La technicité très poussée des compos reste de mise, Suffocation n'obéira jamais au schéma formaté couplet refrain. Malmener l'auditeur, le désorienter est le but recherché, avec de multiples changements de rythmes et des breaks lourds toujours aussi jouissifs. Terrance Hobbs n'a ainsi rien perdu de sa science du riff. On remarque également le retour des soli, que
Despise The Sun avait écartés. Par contre, gros point noir, la basse (enregistrée par Hobbs et Smith). Bénéficiant jadis d'une liberté d'action et d'une mise en valeur caractéristique chez Suffocation, elle est ici réduite au second plan. Le génial Chris Richards n'est plus là et ça s'entend!

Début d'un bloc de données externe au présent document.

Lemma archiveBaseIfNoActiveRole_quiet schema now : quietly (archiveBaseIfNoActiveRole env schema now).
Proof. unfold archiveBaseIfNoActiveRole, anyActiveRole. quietly_. Qed.

#[local] Hint Resolve reactivateBaseIfArchived_quiet archiveBaseIfNoActiveRole_quiet : omnicore.

Lemma convergeArchive_quiet schema ev now : quietly (convergeBaseAfterArchiveWrite env schema ev now).
Proof. unfold convergeBaseAfterArchiveWrite. quietly_. Qed.

Lemma inert_quiet ts : inert (wd_d (env_dialect env)) ts -> quietly (exec env SData ts []).
Proof. intros Hi. by apply exec_quiet, inert_good. Qed.

Lemma purgeOrphanBase_quiet base id : quietly (purgeOrphanBase env base id).
Proof.
  unfold purgeOrphanBase. quietly_; try (apply attempt_grows; quietly_).
  - apply inert_quiet, wl_savepoint.
  - apply inert_quiet, wl_rollback.
  - apply inert_quiet. match goal with E : wd_ReleaseSavepoint _ _ = _ |- _ => rewrite <- E end. apply wl_release.
Qed.

Lemma veto_quiet schema id n : quietly (vetoUnarchiveWithActiveSibling env schema id n).
Proof. unfold vetoUnarchiveWithActiveSibling. quietly_. Qed.

Lemma guardNaturalKey_quiet schema base n id fk bid : quietly (guardNaturalKeyImmutable env schema base n id fk bid).
Proof. unfold guardNaturalKeyImmutable, nilRows. quietly_. Qed.

Lemma upsertSharedBase_quiet base id fields ex now : quietly (upsertSharedBase env base id fields ex now).
Proof. unfold upsertSharedBase. quietly_. Qed.

#[local] Hint Resolve convergeArchive_quiet purgeOrphanBase_quiet veto_quiet guardNaturalKey_quiet upsertSharedBase_quiet : omnicore.

Lemma fillBaseMeta_quiet schema meta : quietly (fillBaseMeta env schema meta).
Proof. unfold fillBaseMeta. quietly_. Qed.

Lemma ownRevision_quiet part id : quietly (ownRevision env part id).
Proof. unfold ownRevision. quietly_. Qed.

#[local] Hint Resolve fillBaseMeta_quiet ownRevision_quiet : omnicore.

Lemma outboxMetaFor_quiet schema id : quietly (outboxMetaFor env schema id).
Proof. unfold outboxMetaFor. quietly_. Qed.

Malgré toutes ses qualités et le fait qu'un album de Suffocation sera toujours un événement, ce
Souls To Deny n'a pas le même impact qu'un
Effigy Of The Forgotten ou un
Pierced From Within. Si des morceaux comme "Souls To Deny" avec sa longue intro angoissante et son refrain mémorable ("Souls, souls to deny, Oppressed, to a promised place"), "Demise Of The Clone" et son génial tremolo apocalyptique ou le surprenant et mélodique (pour du Suffo tout du moins) "Tomes Of Acrimony" font partie des plus belles réussites du groupe, il faut cependant admettre que les Américains ne peuvent plus avoir le même rayonnement qu'il y a 10 ans. La scène extrême a eu le temps d'évoluer, repoussant toujours plus loin les limites de la brutalité technique. Certains groupes (Nile, Internal Suffering, Brodequin...) font des démonstrations de force encore plus impressionnantes. Mais il ne faut jamais oublier que sans Suffocation, ces groupes n'existeraient pas. Alors un peu de respect, merci!